Mr Redden said each village used to have their own unique species of wheat or rice before massive corporations started offering the same seeds to every farmer.
“In the previous century, breeders kept their own collections of diverse material from around the world,” he said.
“The breeders were concentrating mainly on their new collections and the original seeds took a backseat.
“They were not always kept in the best condition and there was always a risk of losing them.
“Having an official Australian genebank was seen as a big advantage.”
Mr Redden started with the Department of Natural Resources and Environment in 2001 as curator of the Australian Temperate Field Crops Collection.
He retired in December.
Mr Redden said his role involved bringing in varieties and genetic material that was not yet available in Australia.
“Then we had to usually increase the seeds because often times only small amounts came through quarantine,” he said.

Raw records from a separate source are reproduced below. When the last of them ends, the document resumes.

(** The smoothstep skip count of round [k] (0-based), and what one round of the
    ramp answers. *)
Definition round_skip (maxRounds maxSkip : Z) (k : Z) : Z := smoothstepSkip maxSkip maxRounds k.
Definition round_results (skip : Z) : list warmupResult :=
  replicate (Z.to_nat skip) warmupSkipped ++ [warmupAccepted].
(** The schedule of the [n] rounds that start at round [k]. *)
Fixpoint schedule (maxRounds maxSkip k : Z) (n : nat) : list warmupResult :=
  match n with
  | O => []
  | S n' => round_results (round_skip maxRounds maxSkip k) ++ schedule maxRounds maxSkip (k + 1) n'
  end.

(** * Warmup manager fields *)

Definition byte_range (z : Z) : Prop := 0 <= z <= 255.

Lemma land_ones8 z : Z.land z wmRoundsMask = z mod 256.
Proof. rewrite mask8. by rewrite Z.land_ones. Qed.

Lemma land_byte z : Z.land (wrap32 z) wmRoundsMask = z mod 256.
Proof.
  rewrite land_ones8. unfold wrap32.
  rewrite Zminus_mod. change (2 ^ 31 mod 256) with 0. rewrite Z.sub_0_r, Zmod_mod.
  rewrite <- Znumtheory.Zmod_div_mod; [| lia | lia | by exists (2 ^ 24)].
  rewrite Zplus_mod. change (2 ^ 31 mod 256) with 0. by rewrite Z.add_0_r, Zmod_mod.
Qed.

Lemma lor_shift8 a b : 0 <= a -> 0 <= b < 256 -> Z.shiftl a 8 ||| b = a * 256 + b.
Proof.
  intros Ha Hb. rewrite Z.lor_comm, lor_shiftl_add by (cbn; lia). cbn. lia.
Qed.

Lemma packWarmupManager_val r s :
  byte_range r -> byte_range s -> packWarmupManager r s = r * 256 + s.
Proof.
  intros Hr Hs. unfold packWarmupManager, byte_range in *.
  change wmSkipCountMask with wmRoundsMask. rewrite !land_byte.
  rewrite !Z.mod_small by lia. change wmRoundsShift with 8.
  rewrite lor_shift8 by lia. apply wrap32_id. unfold int32_range. lia.
Qed.

Lemma wm_rounds_val r s : byte_range r -> byte_range s -> wm_rounds (r * 256 + s) = r.
Proof.
  unfold byte_range, wm_rounds. intros. rewrite land_ones8, Z.shiftr_div_pow2 by done.
  change (2 ^ wmRoundsShift) with 256. rewrite Z.div_add_l, Z.div_small by lia.
  rewrite Z.mod_small; lia.
Qed.

Lemma wm_skipCount_val r s : byte_range s -> wm_skipCount (r * 256 + s) = s.
Proof.
  unfold byte_range, wm_skipCount. intros. change wmSkipCountMask with wmRoundsMask.
  rewrite land_ones8, Z.add_comm, Z_mod_plus_full. apply Z.mod_small. lia.
Qed.

Lemma wm_withSkipCount_val r s s' :
  byte_range r -> byte_range s -> byte_range s' ->
  wm_withSkipCount (r * 256 + s) s' = r * 256 + s'.
Proof.
  intros Hr Hs Hs'. unfold wm_withSkipCount. fold (wm_rounds (r * 256 + s)).
  rewrite wm_rounds_val by done. change wmSkipCountMask with wmRoundsMask.
  rewrite land_byte. unfold byte_range in *. rewrite Z.mod_small by lia.
  change wmRoundsShift with 8. rewrite lor_shift8 by lia.
  apply wrap32_id. unfold int32_range. lia.
Qed.

(** * smoothstepSkip *)

(** The numerator is S (R-d)^2 (R+2d): no defensive clamp is ever needed. *)
Lemma smoothstep_cube R : 1 <= R <= 255 -> wrap64 (R * R * R) = R * R * R /\ 0 < R * R * R.
Proof.
  intros HR. assert (0 < R * R * R <= 255 * 255 * 255) by nia.
  split; [| lia]. apply wrap64_id. unfold int64_range. lia.
Qed.

Lemma smoothstep_num_factor S R d :
  S * (R * R * R - 3 * d * d * R + 2 * d * d * d) = S * ((R - d) * (R - d) * (R + 2 * d)).
Proof. ring. Qed.

Lemma smoothstep_hermite_bound R d :
  0 <= d <= R -> 0 <= (R - d) * (R - d) * (R + 2 * d) <= R * R * R.
Proof.
  intros. split; [repeat apply Z.mul_nonneg_nonneg; lia |].
  replace (R * R * R) with ((R - d) * (R - d) * (R + 2 * d) + d * d * (3 * R - 2 * d)) by ring.
  assert (0 <= d * d * (3 * R - 2 * d)) by (repeat apply Z.mul_nonneg_nonneg; lia). lia.
Qed.

Lemma smoothstepSkip_val S R d :
  1 <= R <= 255 -> 0 <= S <= 255 -> 0 <= d <= R ->
  smoothstepSkip S R d = S * ((R - d) * (R - d) * (R + 2 * d)) / (R * R * R).
Proof.
  intros HR HS Hd. unfold smoothstepSkip.
  destruct (Z.leb_spec R 0); [lia |]. destruct (smoothstep_cube R HR) as [-> Hc].
  cbn zeta. rewrite smoothstep_num_factor.
  pose proof (smoothstep_hermite_bound R d Hd) as Hb.
  set (h := (R - d) * (R - d) * (R + 2 * d)) in *.
  assert (0 <= S * h <= 255 * (255 * 255 * 255)) by nia.
  rewrite wrap64_id by (unfold int64_range; lia).
  rewrite Z.quot_div_nonneg by lia.
  destruct (Z.ltb_spec (S * h / (R * R * R)) 0) as [Hneg |]; [| done].
  pose proof (Z.div_pos (S * h) (R * R * R)). lia.
Qed.

Lemma smoothstepSkip_bounds S R d :
  1 <= R <= 255 -> 0 <= S <= 255 -> 0 <= d <= R -> 0 <= smoothstepSkip S R d <= S.
Proof.
  intros HR HS Hd. rewrite smoothstepSkip_val by done.
  pose proof (smoothstep_hermite_bound R d Hd). destruct (smoothstep_cube R HR) as [_ Hc].
  set (h := (R - d) * (R - d) * (R + 2 * d)) in *.
  split; [apply Z.div_pos; nia |]. apply Z.div_le_upper_bound; nia.
Qed.

Lemma smoothstepSkip_start S R : 1 <= R <= 255 -> 0 <= S <= 255 -> smoothstepSkip S R 0 = S.
Proof.
  intros. rewrite smoothstepSkip_val by lia. rewrite Z.sub_0_r, Z.mul_0_r, Z.add_0_r.
  apply Z.div_mul. nia.
Qed.

Lemma smoothstepSkip_mono S R d d' :
  1 <= R <= 255 -> 0 <= S <= 255 -> 0 <= d <= d' -> d' <= R ->
  smoothstepSkip S R d' <= smoothstepSkip S R d.
Proof.
  intros HR HS Hd Hd'. rewrite !smoothstepSkip_val by lia.
  destruct (smoothstep_cube R HR) as [_ Hc].
  apply Z.div_le_mono; [done |]. apply Z.mul_le_mono_nonneg_l; [lia |].
  replace ((R - d) * (R - d) * (R + 2 * d)) with
    ((R - d') * (R - d') * (R + 2 * d') +
     (d' - d) * (3 * d' * (R - d') + 3 * d * (R - d') + 3 * d * (d' - d) + (d' - d) * (d' - d))) by ring.
  assert (0 <= (d' - d) * (3 * d' * (R - d') + 3 * d * (R - d') + 3 * d * (d' - d) + (d' - d) * (d' - d)));
    [| lia].
  apply Z.mul_nonneg_nonneg; [lia |].
  repeat apply Z.add_nonneg_nonneg; repeat apply Z.mul_nonneg_nonneg; lia.
Qed.

(** * One call on a warming word *)

(** The word of a connection with lifecycle [lc], template [R]/[S] and working
    counters [r]/[s]. *)
Definition warming (lc R S r s : Z) : Z := packConnState lc (R * 256 + S) (r * 256 + s).

Lemma field_byte_pair r s n : byte_range r -> byte_range s -> 16 <= n -> field (r * 256 + s) 0 n = r * 256 + s.
Proof.
  unfold byte_range. intros Hr Hs Hn. apply field_small.
  pose proof (Z.pow_le_mono_r 2 16 n ltac:(lia) Hn). lia.
Qed.

Lemma warming_fields lc R S r s :
  lc_bits lc -> byte_range R -> byte_range S -> byte_range r -> byte_range s ->
  lifecycle (warming lc R S r s) = lc /\
  lifecycleManager (warming lc R S r s) = R * 256 + S /\
  roundManager (warming lc R S r s) = r * 256 + s.
Proof.
  intros Hlc HR HS Hr Hs. unfold warming.
  rewrite lifecycle_pack, lifecycleManager_pack, roundManager_pack.
  rewrite !field_byte_pair by (done || lia). by rewrite field_small.
Qed.

Lemma tryWarmupSkip_skip lc R S r s :
  lc_bits lc -> byte_range R -> byte_range S -> byte_range r -> byte_range s ->
  0 < R -> 0 < s ->
  tryWarmupSkip (warming lc R S r s) = (warming lc R S r (s - 1), warmupSkipped).
Proof.
  intros Hlc HR HS Hr Hs HR0 Hs0.
  destruct (warming_fields lc R S r s) as (E1 & E2 & E3); [done .. |].
  unfold tryWarmupSkip, rmw_run, tryWarmupSkip_pass. rewrite E2, E3.
  unfold wm_isZero. destruct (Z.eqb_spec (R * 256 + S) 0); [unfold byte_range in *; lia |].
  rewrite wm_skipCount_val by done. destruct (Z.ltb_spec 0 s); [| lia].
  unfold withManagers. rewrite E1, wm_withSkipCount_val by (unfold byte_range in *; lia). done.
Qed.

Lemma tryWarmupSkip_accept lc R S r :
  lc_bits lc -> byte_range R -> byte_range S -> 1 < r <= R ->
  tryWarmupSkip (warming lc R S r 0) =
    (warming lc R S (r - 1) (smoothstepSkip S R (R - (r - 1))), warmupAccepted).
Proof.
  intros Hlc HR HS Hr. assert (byte_range r) as Hrb by (unfold byte_range in *; lia).
  destruct (warming_fields lc R S r 0) as (E1 & E2 & E3); [done .. |].
  unfold tryWarmupSkip, rmw_run, tryWarmupSkip_pass. rewrite E2, E3.
  unfold wm_isZero. destruct (Z.eqb_spec (R * 256 + S) 0); [unfold byte_range in *; lia |].
  rewrite !wm_skipCount_val, !wm_rounds_val by done. cbn [Z.ltb Z.compare].
  destruct (Z.leb_spec (r - 1) 0); [lia |]. unfold byte_range in *.
  pose proof (smoothstepSkip_bounds S R (R - (r - 1)) ltac:(lia) ltac:(lia) ltac:(lia)).
  unfold withManagers. rewrite E1, packWarmupManager_val by (unfold byte_range; lia). done.
Qed.

Lemma tryWarmupSkip_complete lc R S r :
  lc_bits lc -> byte_range R -> byte_range S -> 0 < R -> 0 <= r <= 1 ->
  tryWarmupSkip (warming lc R S r 0) =
    (newConnState (Z.ldiff lc lcNeedsWarmup ||| lcReady), warmupAccepted).
Proof.
  intros Hlc HR HS HR0 Hr. assert (byte_range r) as Hrb by (unfold byte_range in *; lia).
  destruct (warming_fields lc R S r 0) as (E1 & E2 & E3); [done .. |].
  unfold tryWarmupSkip, rmw_run, tryWarmupSkip_pass. rewrite E1, E2, E3.
  unfold wm_isZero. destruct (Z.eqb_spec (R * 256 + S) 0); [unfold byte_range in *; lia |].
  rewrite !wm_skipCount_val, !wm_rounds_val by done. cbn [Z.ltb Z.compare].
  by destruct (Z.leb_spec (r - 1) 0); [| lia].
Qed.

(** * The whole ramp *)

Lemma warmup_calls_app n m w :
  warmup_calls (n + m) w =
    let '(w1, r1) := warmup_calls n w in
    let '(w2, r2) := warmup_calls m w1 in (w2, r1 ++ r2).
Proof.
  revert w. induction n as [| n IH]; intros w; cbn; [by destruct (warmup_calls m w) |].
  destruct (tryWarmupSkip w) as [w1 r]. rewrite IH.
  destruct (warmup_calls n w1) as [w2 r2]. by destruct (warmup_calls m w2).
Qed.

(** The skips of one round. *)
Lemma warmup_calls_skips lc R S r (k : nat) :
  lc_bits lc -> byte_range R -> byte_range S -> byte_range r -> 0 < R -> byte_range (Z.of_nat k) ->
  warmup_calls k (warming lc R S r (Z.of_nat k)) = (warming lc R S r 0, replicate k warmupSkipped).
Proof.
  intros Hlc HR HS Hr HR0. induction k as [| k IH]; intros Hk; [done |].
  cbn [warmup_calls]. rewrite tryWarmupSkip_skip by (done || lia).
  replace (Z.of_nat (Datatypes.S k) - 1) with (Z.of_nat k) by lia.
  rewrite IH by (unfold byte_range in *; lia). done.
Qed.

Lemma schedule_length_S R S k n :
  length (schedule R S k (Datatypes.S n)) =
    (Z.to_nat (round_skip R S k) + 1 + length (schedule R S (k + 1) n))%nat.
Proof. cbn [schedule]. unfold round_results. rewrite !length_app, length_replicate. done. Qed.

(** From round [k] on ([n] rounds left, skip count of round [k] loaded), the
    calls follow the schedule and end unpacked, ready and not warming. *)
Lemma warmup_calls_schedule lc R S (n : nat) :
  forall k, lc_bits lc -> 1 <= R <= 255 -> byte_range S -> (1 <= n)%nat -> 0 <= k -> k + Z.of_nat n = R ->
  warmup_calls (length (schedule R S k n))
      (warming lc R S (Z.of_nat n) (round_skip R S k)) =
    (newConnState (Z.ldiff lc lcNeedsWarmup ||| lcReady), schedule R S k n).
Proof.
  induction n as [| n IH]; intros k Hlc HR HS Hn Hk Hkn; [lia |].
  assert (byte_range R) as HRb by (unfold byte_range; lia).
  pose proof (smoothstepSkip_bounds S R k HR HS ltac:(lia)) as Hsk. fold (round_skip R S k) in Hsk.
  assert (byte_range (Z.of_nat (Datatypes.S n))) as Hnb by (unfold byte_range; lia).
  rewrite schedule_length_S, warmup_calls_app, warmup_calls_app.
  rewrite <- (Z2Nat.id (round_skip R S k)) at 2 by lia.
  rewrite warmup_calls_skips by (done || unfold byte_range in *; lia).
  cbn [schedule]. unfold round_results. destruct n as [| n].
  - cbn [warmup_calls]. rewrite tryWarmupSkip_complete by (done || lia).
    cbn. by rewrite app_nil_r.
  - cbn [warmup_calls]. rewrite tryWarmupSkip_accept by (done || lia).
    replace (R - (Z.of_nat (Datatypes.S (Datatypes.S n)) - 1)) with (k + 1) by lia.
    fold (round_skip R S (k + 1)).
    replace (Z.of_nat (Datatypes.S (Datatypes.S n)) - 1) with (Z.of_nat (Datatypes.S n)) by lia.
    by rewrite IH by (done || lia).
Qed.

Lemma count_schedule_accepted R S k n :
  length (filter (fun r => r = warmupAccepted) (schedule R S k n)) = n.
Proof.
  revert k. induction n as [| n IH]; intros k; [done |].
  cbn [schedule]. unfold round_results. rewrite !filter_app, !length_app, IH.
  enough (filter (fun r => r = warmupAccepted)
    (replicate (Z.to_nat (round_skip R S k)) warmupSkipped) = []) as -> by done.
  induction (Z.to_nat (round_skip R S k)) as [| m IHm]; [done |]. cbn. by rewrite decide_False.
Qed.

The centre used to cultivate the imported plants but only a few seeds from each generation could be inspected for disease and put in the collection.
Mr Redden said one of his most memorable moments in the job was the first Australian deposit of genetic resources into the ‘Doomsday Vault’ in Svalbard, Norway in 2011.
Mr Redden said the complex was built near the arctic circle so low temperatures could preserve the seeds.
The vault's growing collection contains samples from a third of the world's most important food-crop varieties – about 400,000 samples.
Mr Redden was then part of a second trip to the vault in 2014.
He said he would use his time in retirement to research how crops evolved on separate continents.